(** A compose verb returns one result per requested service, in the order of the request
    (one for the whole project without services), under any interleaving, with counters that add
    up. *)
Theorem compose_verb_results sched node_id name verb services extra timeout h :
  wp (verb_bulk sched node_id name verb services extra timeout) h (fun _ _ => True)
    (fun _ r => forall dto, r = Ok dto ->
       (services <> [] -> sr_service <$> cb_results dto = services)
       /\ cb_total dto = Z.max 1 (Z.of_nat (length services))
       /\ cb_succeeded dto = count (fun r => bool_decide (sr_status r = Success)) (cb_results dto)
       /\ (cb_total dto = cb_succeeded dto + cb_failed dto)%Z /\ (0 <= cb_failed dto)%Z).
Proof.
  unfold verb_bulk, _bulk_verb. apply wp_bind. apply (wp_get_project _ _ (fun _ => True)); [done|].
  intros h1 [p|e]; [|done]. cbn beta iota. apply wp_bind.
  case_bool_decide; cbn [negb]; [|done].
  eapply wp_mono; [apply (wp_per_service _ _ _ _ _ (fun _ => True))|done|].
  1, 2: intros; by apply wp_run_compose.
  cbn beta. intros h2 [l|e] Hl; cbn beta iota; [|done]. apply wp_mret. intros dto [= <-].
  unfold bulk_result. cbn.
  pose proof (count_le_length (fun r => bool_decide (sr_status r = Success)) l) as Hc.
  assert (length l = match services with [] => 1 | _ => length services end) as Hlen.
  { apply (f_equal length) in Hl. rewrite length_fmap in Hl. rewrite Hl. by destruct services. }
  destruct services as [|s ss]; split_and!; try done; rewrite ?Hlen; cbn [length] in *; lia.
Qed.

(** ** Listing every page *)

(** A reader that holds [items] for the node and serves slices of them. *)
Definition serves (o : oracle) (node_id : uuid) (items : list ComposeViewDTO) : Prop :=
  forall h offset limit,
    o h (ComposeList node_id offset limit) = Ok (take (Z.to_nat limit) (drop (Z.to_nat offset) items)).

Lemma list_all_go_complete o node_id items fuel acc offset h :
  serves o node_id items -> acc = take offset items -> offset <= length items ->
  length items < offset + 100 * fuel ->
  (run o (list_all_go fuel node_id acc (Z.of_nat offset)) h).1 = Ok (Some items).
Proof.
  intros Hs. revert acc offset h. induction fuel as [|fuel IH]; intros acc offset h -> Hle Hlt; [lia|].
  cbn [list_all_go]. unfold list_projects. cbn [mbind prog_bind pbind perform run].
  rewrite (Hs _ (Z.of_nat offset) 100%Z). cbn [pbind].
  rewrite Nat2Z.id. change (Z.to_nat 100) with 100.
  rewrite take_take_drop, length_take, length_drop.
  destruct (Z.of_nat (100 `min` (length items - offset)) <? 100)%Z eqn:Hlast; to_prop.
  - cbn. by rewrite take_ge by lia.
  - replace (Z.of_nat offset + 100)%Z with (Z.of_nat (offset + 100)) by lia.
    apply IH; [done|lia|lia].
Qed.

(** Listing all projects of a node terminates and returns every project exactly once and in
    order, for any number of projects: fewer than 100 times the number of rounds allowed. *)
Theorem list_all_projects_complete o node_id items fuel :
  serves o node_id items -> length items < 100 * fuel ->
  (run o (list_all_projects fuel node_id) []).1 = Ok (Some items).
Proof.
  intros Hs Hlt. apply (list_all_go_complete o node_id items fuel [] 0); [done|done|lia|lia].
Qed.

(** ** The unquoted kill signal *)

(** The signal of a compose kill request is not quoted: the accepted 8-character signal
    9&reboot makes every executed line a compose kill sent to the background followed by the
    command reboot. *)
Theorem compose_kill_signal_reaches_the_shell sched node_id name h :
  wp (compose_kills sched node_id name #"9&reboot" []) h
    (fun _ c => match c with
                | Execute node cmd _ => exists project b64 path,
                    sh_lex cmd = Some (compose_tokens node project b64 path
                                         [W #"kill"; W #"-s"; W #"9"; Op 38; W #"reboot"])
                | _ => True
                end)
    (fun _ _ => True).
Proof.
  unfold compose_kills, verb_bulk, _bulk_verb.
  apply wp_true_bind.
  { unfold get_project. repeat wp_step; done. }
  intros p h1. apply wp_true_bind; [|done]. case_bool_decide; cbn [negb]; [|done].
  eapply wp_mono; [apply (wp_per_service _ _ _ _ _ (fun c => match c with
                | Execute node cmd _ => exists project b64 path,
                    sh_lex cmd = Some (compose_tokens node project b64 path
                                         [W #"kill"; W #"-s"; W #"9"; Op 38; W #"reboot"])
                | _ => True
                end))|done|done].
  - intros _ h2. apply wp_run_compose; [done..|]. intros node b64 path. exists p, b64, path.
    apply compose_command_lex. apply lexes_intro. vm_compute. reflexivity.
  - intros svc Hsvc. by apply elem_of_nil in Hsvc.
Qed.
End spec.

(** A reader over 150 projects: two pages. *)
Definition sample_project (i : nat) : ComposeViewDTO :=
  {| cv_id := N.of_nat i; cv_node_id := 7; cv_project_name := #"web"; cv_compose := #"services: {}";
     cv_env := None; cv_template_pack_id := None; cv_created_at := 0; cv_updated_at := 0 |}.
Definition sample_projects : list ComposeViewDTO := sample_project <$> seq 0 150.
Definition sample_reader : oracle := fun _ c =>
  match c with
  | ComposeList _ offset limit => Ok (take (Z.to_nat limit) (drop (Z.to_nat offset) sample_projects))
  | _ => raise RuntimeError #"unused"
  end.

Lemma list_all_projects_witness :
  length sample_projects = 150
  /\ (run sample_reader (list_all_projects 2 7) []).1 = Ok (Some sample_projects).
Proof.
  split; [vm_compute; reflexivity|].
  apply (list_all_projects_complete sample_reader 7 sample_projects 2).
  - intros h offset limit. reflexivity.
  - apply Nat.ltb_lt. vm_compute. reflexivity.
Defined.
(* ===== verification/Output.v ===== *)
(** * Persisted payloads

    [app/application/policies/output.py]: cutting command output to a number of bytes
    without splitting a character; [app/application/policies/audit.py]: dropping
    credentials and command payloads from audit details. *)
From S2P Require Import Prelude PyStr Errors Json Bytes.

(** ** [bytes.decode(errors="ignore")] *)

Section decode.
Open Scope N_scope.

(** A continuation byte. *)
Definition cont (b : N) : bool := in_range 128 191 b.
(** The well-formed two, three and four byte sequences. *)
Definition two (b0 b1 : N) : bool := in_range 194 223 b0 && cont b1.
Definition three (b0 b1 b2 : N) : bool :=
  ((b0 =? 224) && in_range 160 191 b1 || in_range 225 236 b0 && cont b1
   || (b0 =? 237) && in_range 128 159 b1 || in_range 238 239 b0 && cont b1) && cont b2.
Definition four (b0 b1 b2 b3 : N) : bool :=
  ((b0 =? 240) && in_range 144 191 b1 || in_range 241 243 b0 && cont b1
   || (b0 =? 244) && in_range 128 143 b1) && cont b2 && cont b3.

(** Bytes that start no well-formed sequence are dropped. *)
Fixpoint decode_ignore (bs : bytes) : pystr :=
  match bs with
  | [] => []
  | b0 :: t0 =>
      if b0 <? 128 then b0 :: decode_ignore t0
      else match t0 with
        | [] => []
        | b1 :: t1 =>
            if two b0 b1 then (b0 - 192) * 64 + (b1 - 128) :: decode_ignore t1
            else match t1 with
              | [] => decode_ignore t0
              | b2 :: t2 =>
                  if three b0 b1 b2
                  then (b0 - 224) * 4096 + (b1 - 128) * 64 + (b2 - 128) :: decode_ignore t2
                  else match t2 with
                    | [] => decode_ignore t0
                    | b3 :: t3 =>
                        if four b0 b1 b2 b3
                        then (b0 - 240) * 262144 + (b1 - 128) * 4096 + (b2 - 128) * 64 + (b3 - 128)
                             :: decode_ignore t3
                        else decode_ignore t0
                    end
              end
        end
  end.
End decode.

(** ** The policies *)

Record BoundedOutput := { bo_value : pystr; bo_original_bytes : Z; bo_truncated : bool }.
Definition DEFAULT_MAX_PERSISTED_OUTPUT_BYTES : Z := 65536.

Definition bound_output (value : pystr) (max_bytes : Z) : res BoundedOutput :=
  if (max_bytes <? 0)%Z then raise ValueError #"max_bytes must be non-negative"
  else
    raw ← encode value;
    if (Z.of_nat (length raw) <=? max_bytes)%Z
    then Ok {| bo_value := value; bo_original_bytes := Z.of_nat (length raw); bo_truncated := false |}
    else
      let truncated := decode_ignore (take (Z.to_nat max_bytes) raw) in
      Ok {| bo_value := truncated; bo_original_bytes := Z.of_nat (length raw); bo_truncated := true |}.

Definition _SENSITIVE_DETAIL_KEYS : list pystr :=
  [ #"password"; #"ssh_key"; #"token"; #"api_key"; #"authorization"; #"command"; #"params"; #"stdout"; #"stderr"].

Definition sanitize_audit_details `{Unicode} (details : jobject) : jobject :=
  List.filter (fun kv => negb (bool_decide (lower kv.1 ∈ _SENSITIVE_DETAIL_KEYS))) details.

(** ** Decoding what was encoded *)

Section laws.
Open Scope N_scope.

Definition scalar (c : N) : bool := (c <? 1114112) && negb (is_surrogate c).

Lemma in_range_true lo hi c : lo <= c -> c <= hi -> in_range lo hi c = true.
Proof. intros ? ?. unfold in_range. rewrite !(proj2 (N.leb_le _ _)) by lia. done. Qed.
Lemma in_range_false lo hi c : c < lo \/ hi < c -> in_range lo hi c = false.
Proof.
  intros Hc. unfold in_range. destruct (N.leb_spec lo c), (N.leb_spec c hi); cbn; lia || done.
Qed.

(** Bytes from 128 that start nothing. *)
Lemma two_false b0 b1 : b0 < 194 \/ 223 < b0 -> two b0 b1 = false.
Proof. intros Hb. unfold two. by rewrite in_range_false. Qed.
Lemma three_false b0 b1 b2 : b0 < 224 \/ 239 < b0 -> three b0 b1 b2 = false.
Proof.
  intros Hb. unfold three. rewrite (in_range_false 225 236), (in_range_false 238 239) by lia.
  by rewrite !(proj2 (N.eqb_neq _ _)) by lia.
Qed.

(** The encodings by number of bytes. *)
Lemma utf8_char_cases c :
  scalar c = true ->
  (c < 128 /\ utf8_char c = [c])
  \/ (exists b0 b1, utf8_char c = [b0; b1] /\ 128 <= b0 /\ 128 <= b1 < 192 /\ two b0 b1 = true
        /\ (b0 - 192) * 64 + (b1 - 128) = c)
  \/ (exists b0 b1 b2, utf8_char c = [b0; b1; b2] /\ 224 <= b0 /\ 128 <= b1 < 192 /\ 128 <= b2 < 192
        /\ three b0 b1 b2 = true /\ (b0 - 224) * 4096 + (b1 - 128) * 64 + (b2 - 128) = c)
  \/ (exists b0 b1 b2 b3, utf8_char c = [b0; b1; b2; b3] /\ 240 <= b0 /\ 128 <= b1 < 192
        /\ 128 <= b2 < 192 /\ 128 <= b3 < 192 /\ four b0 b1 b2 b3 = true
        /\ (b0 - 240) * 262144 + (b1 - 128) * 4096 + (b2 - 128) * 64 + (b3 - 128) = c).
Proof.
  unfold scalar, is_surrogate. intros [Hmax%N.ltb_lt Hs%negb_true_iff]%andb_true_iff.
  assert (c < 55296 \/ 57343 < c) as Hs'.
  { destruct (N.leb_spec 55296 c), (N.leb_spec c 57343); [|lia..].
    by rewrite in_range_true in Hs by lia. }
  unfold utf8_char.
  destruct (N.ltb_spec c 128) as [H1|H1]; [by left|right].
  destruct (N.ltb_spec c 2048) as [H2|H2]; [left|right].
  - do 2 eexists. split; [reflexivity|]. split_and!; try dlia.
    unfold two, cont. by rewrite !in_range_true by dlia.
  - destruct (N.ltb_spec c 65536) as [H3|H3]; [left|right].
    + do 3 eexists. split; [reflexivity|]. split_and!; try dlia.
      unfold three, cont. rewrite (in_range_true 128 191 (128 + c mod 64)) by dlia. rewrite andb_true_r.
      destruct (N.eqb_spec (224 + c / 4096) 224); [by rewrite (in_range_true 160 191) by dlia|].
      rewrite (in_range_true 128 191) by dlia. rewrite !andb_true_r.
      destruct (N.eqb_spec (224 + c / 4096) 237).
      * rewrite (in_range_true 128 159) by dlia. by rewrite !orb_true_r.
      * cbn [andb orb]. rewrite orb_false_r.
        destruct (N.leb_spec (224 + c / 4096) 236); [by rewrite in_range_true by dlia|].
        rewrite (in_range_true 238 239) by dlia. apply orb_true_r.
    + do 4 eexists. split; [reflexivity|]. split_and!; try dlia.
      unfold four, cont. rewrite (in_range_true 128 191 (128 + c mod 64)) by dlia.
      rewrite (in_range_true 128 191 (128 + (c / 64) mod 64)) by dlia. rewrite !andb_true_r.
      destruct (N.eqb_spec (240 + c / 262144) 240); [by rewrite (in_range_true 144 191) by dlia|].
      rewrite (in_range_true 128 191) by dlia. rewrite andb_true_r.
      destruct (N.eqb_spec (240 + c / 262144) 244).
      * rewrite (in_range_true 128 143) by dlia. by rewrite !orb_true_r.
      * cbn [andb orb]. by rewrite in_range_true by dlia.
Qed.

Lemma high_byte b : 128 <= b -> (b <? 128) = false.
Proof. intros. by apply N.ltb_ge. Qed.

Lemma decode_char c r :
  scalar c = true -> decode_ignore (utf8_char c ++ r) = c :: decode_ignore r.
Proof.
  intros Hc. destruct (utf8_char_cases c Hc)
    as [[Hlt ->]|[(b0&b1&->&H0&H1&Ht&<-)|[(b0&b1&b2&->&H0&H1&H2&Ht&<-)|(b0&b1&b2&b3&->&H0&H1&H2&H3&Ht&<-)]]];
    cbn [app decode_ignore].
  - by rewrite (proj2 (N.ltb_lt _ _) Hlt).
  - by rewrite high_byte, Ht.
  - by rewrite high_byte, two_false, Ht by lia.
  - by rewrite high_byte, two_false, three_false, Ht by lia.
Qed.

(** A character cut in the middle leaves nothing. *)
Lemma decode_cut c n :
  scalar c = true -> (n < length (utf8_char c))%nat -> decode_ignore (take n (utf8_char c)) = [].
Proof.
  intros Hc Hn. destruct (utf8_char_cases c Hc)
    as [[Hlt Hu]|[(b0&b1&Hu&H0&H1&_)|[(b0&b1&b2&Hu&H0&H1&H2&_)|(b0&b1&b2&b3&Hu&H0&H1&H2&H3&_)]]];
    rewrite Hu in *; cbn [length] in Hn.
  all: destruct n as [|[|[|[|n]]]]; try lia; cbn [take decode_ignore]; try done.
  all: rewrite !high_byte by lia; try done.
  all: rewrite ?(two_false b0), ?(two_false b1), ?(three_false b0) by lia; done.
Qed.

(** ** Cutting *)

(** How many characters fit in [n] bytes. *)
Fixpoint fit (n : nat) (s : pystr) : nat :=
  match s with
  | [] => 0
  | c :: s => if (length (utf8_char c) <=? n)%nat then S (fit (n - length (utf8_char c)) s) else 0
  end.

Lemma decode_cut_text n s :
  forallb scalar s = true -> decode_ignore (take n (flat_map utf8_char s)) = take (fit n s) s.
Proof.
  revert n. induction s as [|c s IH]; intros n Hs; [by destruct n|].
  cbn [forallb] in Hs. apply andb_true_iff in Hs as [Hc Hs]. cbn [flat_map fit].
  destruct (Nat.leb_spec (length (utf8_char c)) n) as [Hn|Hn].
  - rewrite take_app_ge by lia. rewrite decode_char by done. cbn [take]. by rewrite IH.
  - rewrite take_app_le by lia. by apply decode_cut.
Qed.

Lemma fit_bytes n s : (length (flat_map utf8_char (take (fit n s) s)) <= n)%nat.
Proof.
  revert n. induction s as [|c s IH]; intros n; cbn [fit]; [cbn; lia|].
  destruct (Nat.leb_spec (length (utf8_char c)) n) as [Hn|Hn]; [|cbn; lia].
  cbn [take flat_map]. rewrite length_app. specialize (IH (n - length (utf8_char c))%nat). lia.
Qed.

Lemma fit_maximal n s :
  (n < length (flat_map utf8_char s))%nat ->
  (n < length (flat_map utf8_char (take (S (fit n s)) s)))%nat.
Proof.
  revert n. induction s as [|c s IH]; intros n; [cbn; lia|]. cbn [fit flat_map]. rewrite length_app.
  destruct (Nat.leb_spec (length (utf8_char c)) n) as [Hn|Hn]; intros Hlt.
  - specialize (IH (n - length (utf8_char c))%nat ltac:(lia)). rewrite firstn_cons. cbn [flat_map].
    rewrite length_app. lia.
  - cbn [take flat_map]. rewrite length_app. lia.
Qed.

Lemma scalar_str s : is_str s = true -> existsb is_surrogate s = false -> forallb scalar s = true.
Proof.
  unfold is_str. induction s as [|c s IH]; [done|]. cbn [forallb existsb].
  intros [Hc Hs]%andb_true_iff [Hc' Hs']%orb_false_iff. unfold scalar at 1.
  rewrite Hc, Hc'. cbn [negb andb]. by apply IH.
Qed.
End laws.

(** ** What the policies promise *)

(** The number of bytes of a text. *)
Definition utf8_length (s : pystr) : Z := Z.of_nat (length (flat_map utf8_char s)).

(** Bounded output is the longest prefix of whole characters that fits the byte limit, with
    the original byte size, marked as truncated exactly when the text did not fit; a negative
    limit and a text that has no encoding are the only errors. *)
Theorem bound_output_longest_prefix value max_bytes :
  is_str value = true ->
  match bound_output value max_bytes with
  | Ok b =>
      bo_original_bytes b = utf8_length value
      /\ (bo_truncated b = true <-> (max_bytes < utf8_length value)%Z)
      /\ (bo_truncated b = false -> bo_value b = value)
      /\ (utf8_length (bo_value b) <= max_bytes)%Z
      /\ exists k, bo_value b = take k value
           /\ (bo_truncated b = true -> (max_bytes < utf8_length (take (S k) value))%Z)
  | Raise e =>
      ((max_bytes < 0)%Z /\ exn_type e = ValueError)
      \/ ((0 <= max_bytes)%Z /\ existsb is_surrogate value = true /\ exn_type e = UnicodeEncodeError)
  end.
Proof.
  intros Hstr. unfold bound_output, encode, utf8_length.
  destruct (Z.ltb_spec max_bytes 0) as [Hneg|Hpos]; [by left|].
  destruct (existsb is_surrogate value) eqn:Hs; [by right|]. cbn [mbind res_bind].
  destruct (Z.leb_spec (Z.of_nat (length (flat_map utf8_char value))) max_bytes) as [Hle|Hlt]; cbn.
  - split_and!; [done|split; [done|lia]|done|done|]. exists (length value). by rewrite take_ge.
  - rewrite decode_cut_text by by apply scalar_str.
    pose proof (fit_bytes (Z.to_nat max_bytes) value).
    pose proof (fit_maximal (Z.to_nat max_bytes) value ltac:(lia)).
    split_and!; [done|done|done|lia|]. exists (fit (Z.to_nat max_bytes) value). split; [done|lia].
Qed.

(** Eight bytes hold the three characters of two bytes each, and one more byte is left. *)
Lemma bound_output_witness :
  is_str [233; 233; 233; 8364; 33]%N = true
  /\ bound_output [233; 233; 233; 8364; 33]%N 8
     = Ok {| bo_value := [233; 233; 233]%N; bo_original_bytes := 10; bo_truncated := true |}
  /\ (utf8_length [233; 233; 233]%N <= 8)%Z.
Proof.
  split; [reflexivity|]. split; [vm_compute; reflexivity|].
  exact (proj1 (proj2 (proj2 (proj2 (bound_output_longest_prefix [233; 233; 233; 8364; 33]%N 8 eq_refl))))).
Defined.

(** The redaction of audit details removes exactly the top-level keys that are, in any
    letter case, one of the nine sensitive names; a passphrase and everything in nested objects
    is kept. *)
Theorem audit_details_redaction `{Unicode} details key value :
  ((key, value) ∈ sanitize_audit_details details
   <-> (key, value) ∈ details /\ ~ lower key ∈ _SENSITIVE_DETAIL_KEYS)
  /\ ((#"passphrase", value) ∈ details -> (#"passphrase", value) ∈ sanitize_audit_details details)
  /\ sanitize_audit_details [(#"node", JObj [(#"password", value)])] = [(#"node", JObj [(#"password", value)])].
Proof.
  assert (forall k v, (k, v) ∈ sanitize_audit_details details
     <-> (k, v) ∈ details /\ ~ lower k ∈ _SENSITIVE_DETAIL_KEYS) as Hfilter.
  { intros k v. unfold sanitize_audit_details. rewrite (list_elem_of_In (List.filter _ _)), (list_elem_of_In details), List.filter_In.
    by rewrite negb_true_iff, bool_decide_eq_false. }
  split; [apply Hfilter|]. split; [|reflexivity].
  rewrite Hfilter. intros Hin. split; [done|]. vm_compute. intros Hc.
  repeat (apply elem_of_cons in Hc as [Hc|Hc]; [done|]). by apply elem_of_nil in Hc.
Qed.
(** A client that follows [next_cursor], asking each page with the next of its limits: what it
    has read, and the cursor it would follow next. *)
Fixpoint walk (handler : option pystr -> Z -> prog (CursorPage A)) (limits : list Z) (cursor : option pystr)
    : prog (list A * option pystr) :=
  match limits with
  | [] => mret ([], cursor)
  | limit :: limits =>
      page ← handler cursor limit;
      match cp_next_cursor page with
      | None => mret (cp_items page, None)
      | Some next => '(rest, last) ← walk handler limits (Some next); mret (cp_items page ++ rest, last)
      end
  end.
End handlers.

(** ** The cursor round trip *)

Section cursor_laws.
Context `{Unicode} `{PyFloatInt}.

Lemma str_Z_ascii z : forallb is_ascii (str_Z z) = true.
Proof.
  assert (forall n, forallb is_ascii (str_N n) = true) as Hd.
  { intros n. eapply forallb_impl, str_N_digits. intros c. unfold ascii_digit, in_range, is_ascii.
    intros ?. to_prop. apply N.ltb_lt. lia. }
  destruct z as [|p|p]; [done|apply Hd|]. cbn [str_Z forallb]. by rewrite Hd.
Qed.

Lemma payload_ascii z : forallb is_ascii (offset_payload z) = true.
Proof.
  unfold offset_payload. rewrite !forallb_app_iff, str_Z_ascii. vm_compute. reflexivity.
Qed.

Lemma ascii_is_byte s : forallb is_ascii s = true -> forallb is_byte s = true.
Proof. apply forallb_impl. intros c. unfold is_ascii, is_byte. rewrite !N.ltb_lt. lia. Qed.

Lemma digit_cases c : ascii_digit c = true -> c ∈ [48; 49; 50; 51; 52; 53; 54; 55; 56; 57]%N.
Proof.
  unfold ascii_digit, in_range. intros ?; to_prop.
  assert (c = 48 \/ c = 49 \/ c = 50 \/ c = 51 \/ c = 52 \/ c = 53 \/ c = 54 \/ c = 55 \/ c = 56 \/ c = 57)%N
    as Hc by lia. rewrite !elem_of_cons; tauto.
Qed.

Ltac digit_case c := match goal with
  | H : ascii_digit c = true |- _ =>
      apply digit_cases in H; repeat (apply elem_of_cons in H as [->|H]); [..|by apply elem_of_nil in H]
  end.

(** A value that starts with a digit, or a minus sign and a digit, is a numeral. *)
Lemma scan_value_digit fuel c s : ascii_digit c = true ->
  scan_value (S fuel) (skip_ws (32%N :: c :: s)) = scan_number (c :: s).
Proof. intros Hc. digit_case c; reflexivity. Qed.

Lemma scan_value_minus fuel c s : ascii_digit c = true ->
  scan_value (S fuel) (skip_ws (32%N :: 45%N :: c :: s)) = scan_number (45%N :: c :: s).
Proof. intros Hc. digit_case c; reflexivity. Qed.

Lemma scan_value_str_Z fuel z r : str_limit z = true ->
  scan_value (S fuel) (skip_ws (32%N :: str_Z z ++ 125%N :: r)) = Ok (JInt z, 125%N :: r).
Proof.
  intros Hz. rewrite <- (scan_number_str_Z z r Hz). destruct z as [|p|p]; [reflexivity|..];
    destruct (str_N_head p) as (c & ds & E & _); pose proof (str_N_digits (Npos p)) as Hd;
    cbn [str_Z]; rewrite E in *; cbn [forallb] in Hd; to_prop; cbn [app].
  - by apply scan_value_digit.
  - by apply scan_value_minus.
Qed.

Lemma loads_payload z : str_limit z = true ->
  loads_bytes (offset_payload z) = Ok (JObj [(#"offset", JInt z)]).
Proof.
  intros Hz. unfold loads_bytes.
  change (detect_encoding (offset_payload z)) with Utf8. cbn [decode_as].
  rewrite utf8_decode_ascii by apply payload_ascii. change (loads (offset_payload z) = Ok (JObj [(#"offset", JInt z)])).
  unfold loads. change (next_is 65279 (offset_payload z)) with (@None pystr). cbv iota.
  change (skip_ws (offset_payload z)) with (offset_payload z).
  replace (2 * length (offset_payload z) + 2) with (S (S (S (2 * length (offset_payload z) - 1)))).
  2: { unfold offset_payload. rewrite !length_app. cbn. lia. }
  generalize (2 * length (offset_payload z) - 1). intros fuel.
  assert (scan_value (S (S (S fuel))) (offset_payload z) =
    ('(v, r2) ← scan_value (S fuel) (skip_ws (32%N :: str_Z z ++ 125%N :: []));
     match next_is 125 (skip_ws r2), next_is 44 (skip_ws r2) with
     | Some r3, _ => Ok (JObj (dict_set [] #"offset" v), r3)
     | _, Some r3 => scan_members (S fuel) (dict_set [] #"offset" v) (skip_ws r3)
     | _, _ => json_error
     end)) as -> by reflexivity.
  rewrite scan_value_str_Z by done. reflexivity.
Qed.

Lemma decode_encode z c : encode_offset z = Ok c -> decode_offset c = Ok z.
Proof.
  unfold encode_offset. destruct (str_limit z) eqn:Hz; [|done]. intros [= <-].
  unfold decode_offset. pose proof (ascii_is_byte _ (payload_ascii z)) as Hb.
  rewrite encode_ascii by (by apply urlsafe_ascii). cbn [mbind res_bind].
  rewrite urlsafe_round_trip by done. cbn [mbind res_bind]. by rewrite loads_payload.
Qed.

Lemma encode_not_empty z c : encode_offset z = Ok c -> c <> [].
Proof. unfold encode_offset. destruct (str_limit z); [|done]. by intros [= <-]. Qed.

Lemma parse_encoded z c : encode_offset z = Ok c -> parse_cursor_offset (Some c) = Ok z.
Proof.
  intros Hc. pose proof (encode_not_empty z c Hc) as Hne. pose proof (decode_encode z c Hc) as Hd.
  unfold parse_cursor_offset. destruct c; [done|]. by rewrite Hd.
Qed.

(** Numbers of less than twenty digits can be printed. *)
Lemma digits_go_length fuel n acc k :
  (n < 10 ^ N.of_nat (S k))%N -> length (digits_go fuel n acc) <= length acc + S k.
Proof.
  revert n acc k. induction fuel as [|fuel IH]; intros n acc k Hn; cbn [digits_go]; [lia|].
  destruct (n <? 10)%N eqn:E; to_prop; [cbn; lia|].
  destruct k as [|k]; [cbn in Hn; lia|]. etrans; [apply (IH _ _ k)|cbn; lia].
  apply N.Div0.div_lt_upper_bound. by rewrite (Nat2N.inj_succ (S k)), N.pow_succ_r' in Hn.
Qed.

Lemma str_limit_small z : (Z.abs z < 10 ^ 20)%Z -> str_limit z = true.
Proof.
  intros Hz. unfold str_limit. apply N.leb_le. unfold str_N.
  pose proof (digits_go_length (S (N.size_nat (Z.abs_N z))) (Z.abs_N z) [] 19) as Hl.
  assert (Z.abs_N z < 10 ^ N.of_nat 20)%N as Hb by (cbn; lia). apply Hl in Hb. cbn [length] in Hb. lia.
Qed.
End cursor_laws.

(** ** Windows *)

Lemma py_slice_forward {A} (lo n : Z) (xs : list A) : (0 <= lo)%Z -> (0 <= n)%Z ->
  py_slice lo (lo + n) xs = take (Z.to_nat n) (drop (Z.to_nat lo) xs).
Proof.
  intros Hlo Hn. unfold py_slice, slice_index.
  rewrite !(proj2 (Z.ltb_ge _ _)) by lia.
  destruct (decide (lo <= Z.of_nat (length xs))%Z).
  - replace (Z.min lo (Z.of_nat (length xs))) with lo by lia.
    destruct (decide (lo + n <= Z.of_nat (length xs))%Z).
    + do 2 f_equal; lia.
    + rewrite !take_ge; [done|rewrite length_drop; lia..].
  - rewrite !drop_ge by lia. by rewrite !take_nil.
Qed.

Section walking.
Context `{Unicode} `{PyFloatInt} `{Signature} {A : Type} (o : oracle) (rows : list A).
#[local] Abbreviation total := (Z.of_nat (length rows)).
------------------------------------------------
WHAT THE EXERCISE ASKS >>
Scan the data above and copy every line with "well" in it.

ANSWER BOX >>
(** The well-formed two, three and four byte sequences. *)
(** Bytes that start no well-formed sequence are dropped. *)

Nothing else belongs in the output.